* EXCERPTED DATA:

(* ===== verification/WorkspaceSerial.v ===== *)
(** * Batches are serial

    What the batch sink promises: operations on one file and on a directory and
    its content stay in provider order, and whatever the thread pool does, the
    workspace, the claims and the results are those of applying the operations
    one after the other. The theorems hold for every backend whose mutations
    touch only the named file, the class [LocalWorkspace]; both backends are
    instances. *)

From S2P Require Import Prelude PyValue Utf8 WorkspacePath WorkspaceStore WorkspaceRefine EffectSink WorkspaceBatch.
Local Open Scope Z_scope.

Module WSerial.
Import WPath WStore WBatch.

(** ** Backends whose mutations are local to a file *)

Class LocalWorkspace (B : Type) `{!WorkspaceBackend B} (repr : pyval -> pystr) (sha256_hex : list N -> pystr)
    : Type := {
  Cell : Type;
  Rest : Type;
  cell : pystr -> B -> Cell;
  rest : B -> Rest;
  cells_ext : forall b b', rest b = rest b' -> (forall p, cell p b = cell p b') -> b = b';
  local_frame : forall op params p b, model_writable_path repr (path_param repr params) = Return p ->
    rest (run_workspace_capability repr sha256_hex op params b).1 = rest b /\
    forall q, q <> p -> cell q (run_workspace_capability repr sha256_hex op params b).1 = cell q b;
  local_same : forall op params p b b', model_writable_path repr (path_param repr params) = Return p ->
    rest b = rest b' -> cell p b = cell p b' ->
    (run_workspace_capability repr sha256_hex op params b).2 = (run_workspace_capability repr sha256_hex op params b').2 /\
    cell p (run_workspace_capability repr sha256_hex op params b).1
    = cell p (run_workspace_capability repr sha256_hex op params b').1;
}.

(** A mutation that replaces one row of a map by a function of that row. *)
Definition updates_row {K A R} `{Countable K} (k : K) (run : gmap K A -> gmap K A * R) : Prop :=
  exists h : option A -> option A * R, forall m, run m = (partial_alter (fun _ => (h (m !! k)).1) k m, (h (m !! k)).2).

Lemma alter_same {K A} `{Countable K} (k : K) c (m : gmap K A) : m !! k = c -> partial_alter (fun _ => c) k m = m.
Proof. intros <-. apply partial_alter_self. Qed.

* TASK OBJECTIVE: Please work out how many lines in the records hold the string "file", and give only the number.

* EXERCISE SOLUTION: 3